### Task goal:
Which lines have the string "BodyRead"? Copy all of them from the entries below.

### The input:

Definition http_status_error (status : Z) (retry_after_ms : option Z) (request_id : option string)
    (provider_code : option Z) (request_kind : RequestKind) : NormalizedProviderError :=
  let code := match provider_code with
              | Some value => "cloudflare_api_" +:+ u64_to_string value
              | None => "cloudflare_http_" +:+ u64_to_string status
              end in
  let category := if bool_decide (request_kind = Mutation) && ((status =? 408)%Z || is_server_error status)
                  then CatUnknownOutcome else status_category status in
  let retry := match category with
               | CatThrottled => Some (default DEFAULT_THROTTLE_DELAY_MS retry_after_ms)
               | CatTransient | CatQuota => retry_after_ms
               | _ => None
               end in
  error category code retry request_id.

Definition u64_checked_mul (a b : Z) : option Z := if (a * b <=? U64_MAX)%Z then Some (a * b)%Z else None.
Definition retry_after_ms (headers : string → option string) : option Z :=
  value ← headers "retry-after"; seconds ← parse_u64 value; delay ← u64_checked_mul seconds 1000;
  Some (Z.min delay MAX_RETRY_DELAY_MS).

(** [str::contains]. *)
Fixpoint str_contains (needle s : string) : bool :=
  starts_with needle s || match s with EmptyString => false | String _ s => str_contains needle s end.

Definition sanitized_header (headers : string → option string) (name credential : string) : option string :=
  value ← headers name;
  if negb (is_empty value) && (str_len value <=? 512)%Z && String.eqb (str_trim value) value
     && negb (has_control value) && negb (str_contains credential value)
  then Some value else None.

Definition envelope_error (errors : list Z) (request_id : option string) : NormalizedProviderError :=
  let provider_code := head errors in
  let code := match provider_code with
              | Some value => "cloudflare_api_" +:+ u64_to_string value
              | None => "cloudflare_api_failure"
              end in
  let category := match provider_code with
                  | Some value =>
                      if bool_decide (value ∈ [9103; 9109; 10000]%Z) then CatAuthentication else CatValidation
                  | None => CatValidation
                  end in
  error category code None request_id.

Definition map_transport_error (e : TransportError) : NormalizedProviderError :=
  let code := if te_is_timeout e then "cloudflare_http_timeout"
              else if te_is_connect e then "cloudflare_http_connect_failed"
              else if te_is_builder e then "cloudflare_http_request_invalid"
              else "cloudflare_http_transport_failed" in
  error (if te_is_builder e then CatValidation else CatTransient) code None None.
Definition map_write_transport_error (e : TransportError) : NormalizedProviderError :=
  if te_is_builder e then invalid "cloudflare_http_request_invalid"
  else unknown "cloudflare_batch_transport_unknown" None.
Definition map_response_transport_error (e : TransportError) (request_kind : RequestKind) : NormalizedProviderError :=
  match request_kind with
  | Read => map_transport_error e
  | Mutation => unknown "cloudflare_batch_response_unknown" None
  end.
Definition response_decode_error (request_kind : RequestKind) (code : string) (request_id : option string) :
    NormalizedProviderError :=
  match request_kind with Read => transient code request_id | Mutation => unknown code request_id end.

(** ** Decoding *)

(** The loop over the chunks of the body. *)
Inductive body_read := BodyRead (bytes : string) | BodyTooLarge | BodyBroken (e : TransportError).
Fixpoint read_body (chunks : list (result string TransportError)) (bytes : string) : body_read :=
  match chunks with
  | [] => BodyRead bytes
  | Err e :: _ => BodyBroken e
  | Ok chunk :: chunks =>
      if (MAX_RESPONSE_BYTES <? str_len bytes + str_len chunk)%Z then BodyTooLarge
      else read_body chunks (bytes +:+ chunk)
  end.

Section decoding.
Context `{JsonCodec} {T : Type} `{FromValue T}.

Definition decode_response (response : HttpResponse) (credential : string) (request_kind : RequestKind) :
    DnsProviderResult (Envelope T) :=
  let status := hs_status response in
  let request_id := sanitized_header (hs_header response) "cf-ray" credential in
  let retry := retry_after_ms (hs_header response) in
  let too_large : DnsProviderResult (Envelope T) :=
    if is_success status
    then Err (response_decode_error request_kind "cloudflare_response_too_large" request_id)
    else Err (http_status_error status retry request_id None request_kind) in
  if is_some_and (λ length, MAX_RESPONSE_BYTES <? length)%Z (hs_content_length response) then too_large
  else match read_body (hs_chunks response) EmptyString with
  | BodyTooLarge => too_large
  | BodyBroken e => Err (map_response_transport_error e request_kind)
  | BodyRead bytes =>
      if negb (is_success status) then
        let provider_code := body ← from_slice_envelope bytes; head (en_errors body) in
        Err (http_status_error status retry request_id provider_code request_kind)
      else
        let? value := ok_or (response_decode_error request_kind "invalid_cloudflare_json" request_id)
                        (from_slice bytes) in
        let? envelope := ok_or (response_decode_error request_kind "invalid_cloudflare_response" request_id)
                           (from_value value) in
        Ok (mkEnvelope (en_success envelope) (en_result envelope) (en_errors envelope)
              (en_result_info envelope) request_id)
  end.
End decoding.

Section results.
Context {T : Type}.
Definition require (missing : NormalizedProviderError) (envelope : Envelope T) : DnsProviderResult T :=
  if negb (en_success envelope) then Err (envelope_error (en_errors envelope) (en_request_id envelope))
  else ok_or missing (en_result envelope).
Definition require_result (envelope : Envelope T) : DnsProviderResult T :=
  require (malformed "missing_cloudflare_result") envelope.
Definition require_mutation_result (envelope : Envelope T) : DnsProviderResult T :=
  require (unknown "missing_cloudflare_batch_result" (en_request_id envelope)) envelope.
Definition require_lifecycle_mutation_result (envelope : Envelope T) : DnsProviderResult T :=
  require (unknown "missing_cloudflare_lifecycle_result" (en_request_id envelope)) envelope.
Definition validate_result_info (envelope : Envelope (list T)) (requested_page requested_per_page : Z) :
    DnsProviderResult ResultInfo :=
  let? info := ok_or (malformed "missing_cloudflare_result_info") (en_result_info envelope) in
  if negb (ri_page info =? requested_page)%Z || negb (ri_per_page info =? requested_per_page)%Z
     || negb (bool_decide (zlen <$> en_result envelope = Some (ri_count info)))
  then Err (malformed "invalid_cloudflare_result_info") else Ok info.
End results.

Definition validate_identifier (value code : string) : DnsProviderResult () :=
  if valid_cloudflare_identifier value then Ok tt else Err (invalid code).
Definition validate_safe_principal (value : string) : DnsProviderResult () :=
  if is_empty value || (256 <? str_len value)%Z || negb (String.eqb (str_trim value) value) || has_control value
  then Err (malformed "invalid_cloudflare_token_id") else Ok tt.
Definition validate_page (page per_page maximum : Z) : DnsProviderResult () :=
  if (page =? 0)%Z || (per_page =? 0)%Z || (maximum <? per_page)%Z
  then Err (invalid "invalid_cloudflare_page_request") else Ok tt.

Definition zone_kind_name (kind : CloudflareZoneKind) : string :=
  match kind with
  | KindFull => "full" | KindPartial => "partial" | KindSecondary => "secondary" | KindInternal => "internal"
  end.

Definition map_zone `{Idna} (zone : RawZone) : DnsProviderResult CloudflareZone :=
  let? kind :=
    (if String.eqb (rz_kind zone) "full" then Ok KindFull
     else if String.eqb (rz_kind zone) "partial" then Ok KindPartial
     else if String.eqb (rz_kind zone) "secondary" then Ok KindSecondary
     else if String.eqb (rz_kind zone) "internal" then Ok KindInternal
     else Err (malformed "unsupported_cloudflare_zone_type")) in
  let? status :=
    (if String.eqb (rz_status zone) "initializing" then Ok ZoneInitializing
     else if String.eqb (rz_status zone) "pending" then Ok ZonePending
     else if String.eqb (rz_status zone) "active" then Ok ZoneActive
     else if String.eqb (rz_status zone) "moved" then Ok ZoneMoved
     else Err (malformed "unsupported_cloudflare_zone_status")) in
  let? name_servers := collect (λ value, absolute_name value "invalid_cloudflare_zone_nameserver")
                         (rz_name_servers zone) in
  Ok (mkCfZone (rz_id zone) (rz_account zone) (rz_name zone) kind status (bts_of_list name_servers)
        (rz_modified_on zone)).

Definition map_dnssec (value : RawDnssec) : DnsProviderResult CloudflareDnssec :=
  let? status :=
    (if String.eqb (rd_status value) "active" then Ok StatusActive
     else if String.eqb (rd_status value) "pending" then Ok StatusPending
     else if String.eqb (rd_status value) "disabled" then Ok StatusDisabled
     else if String.eqb (rd_status value) "pending-disabled" then Ok StatusPendingDisabled
     else if String.eqb (rd_status value) "error" then Ok StatusError
     else Err (malformed "unsupported_cloudflare_dnssec_status")) in
  let? ds :=
    match rd_key_tag value, rd_algorithm value, rd_digest_type value, rd_digest value with
    | Some key_tag, Some algorithm, Some digest_type, Some digest =>
        Ok (Some (mkCfDs key_tag algorithm digest_type digest))
    | None, None, None, None => Ok None
    | _, _, _, _ => Err (malformed "incomplete_cloudflare_dnssec_ds")
    end in
  Ok (mkCfDnssec status ds (rd_modified_on value)).

(** ** The client *)

Section client.
Context `{Idna, JsonCodec, FromValue RawZone, FromValue (list RawZone), FromValue (list RawRecord),
  FromValue RawDnssec, FromValue RawBatchResult, FromValue string, FromValue TokenVerification}.
(** [Url::join] of the base, [HeaderValue::from_bytes], and the token. *)
Context (join_ok header_ok : string → bool) (token : string).

Definition authorization_header : DnsProviderResult () :=
  if header_ok ("Bearer " +:+ token) then Ok tt else Err (invalid "invalid_cloudflare_authorization_header").

Definition get {T} `{FromValue T} (path : string) (query : list (string * string)) :
    prog http_call (DnsProviderResult (Envelope T)) :=
  if negb (join_ok path) then Ret (Err (invalid "invalid_cloudflare_request_path"))
  else
    try? _ := authorization_header in
    response <~ Send (mkRequest GET path query None) ;;
    try? response := map_err map_transport_error response in
    Ret (decode_response response token Read).

Definition post_batch {T} `{FromValue T} (path : string) (body : CloudflareBatchRequest) :
    prog http_call (DnsProviderResult (Envelope T)) :=
  let encoded := batch_to_vec body in
  if (MAX_MUTATION_REQUEST_BYTES <? str_len encoded)%Z
  then Ret (Err (invalid "cloudflare_batch_request_too_large"))
  else if negb (join_ok path) then Ret (Err (invalid "invalid_cloudflare_request_path"))
  else
    try? _ := authorization_header in
    response <~ Send (mkRequest POST path [] (Some encoded)) ;;
    try? response := map_err map_write_transport_error response in
    Ret (decode_response response token Mutation).

Definition mutate {T} `{FromValue T} (method : Method) (path : string) (body : option Value) :
    prog http_call (DnsProviderResult (Envelope T)) :=
  let encoded := to_vec <$> body in
  if is_some_and (λ value, MAX_MUTATION_REQUEST_BYTES <? str_len value)%Z encoded
  then Ret (Err (malformed "cloudflare_mutation_request_too_large"))
  else if negb (join_ok path) then Ret (Err (malformed "invalid_cloudflare_request_path"))
  else
    try? _ := authorization_header in
    response <~ Send (mkRequest method path [] encoded) ;;
    try? response := map_err map_write_transport_error response in
    Ret (decode_response response token Mutation).

(** *** [CloudflareApi] *)

Definition unknown_result {A} (code : string) (r : DnsProviderResult A) : DnsProviderResult A :=
  map_err (λ _, unknown code None) r.

Definition create_zone (request : CloudflareCreateZoneRequest) : prog http_call (DnsProviderResult CloudflareZone) :=
  try? _ := validate_identifier (cc_account_id request) "invalid_cloudflare_account_id" in
  try? _ := map_err (λ _, malformed "invalid_cloudflare_zone_name") (AbsoluteDnsName_new (cc_name request)) in
  let body := Object [("account", Object [("id", Str (cc_account_id request))]); ("name", Str (cc_name request));
                      ("type", Str (zone_kind_name (cc_kind request)))] in
  pbind (mutate (T := RawZone) POST "zones" (Some body)) (λ envelope,
    try? envelope := envelope in
    try? zone := require_lifecycle_mutation_result envelope in
    Ret (unknown_result "cloudflare_create_zone_result_invalid" (map_zone zone))).

(** A read of one resource: an error of category [NotFound] says that it is not there. *)
Definition get_optional {T A} `{FromValue T} (path : string) (map : T → DnsProviderResult A) :
    prog http_call (DnsProviderResult (option A)) :=
  pbind (get (T := T) path []) (λ envelope,
    match envelope with
    | Ok envelope =>
        try? raw := require_result envelope in
        try? value := map raw in
        Ret (Ok (Some value))
    | Err e => if bool_decide (pe_category e = CatNotFound) then Ret (Ok None) else Ret (Err e)
    end).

### Task result:
Inductive body_read := BodyRead (bytes : string) | BodyTooLarge | BodyBroken (e : TransportError).
  | [] => BodyRead bytes
  | BodyRead bytes =>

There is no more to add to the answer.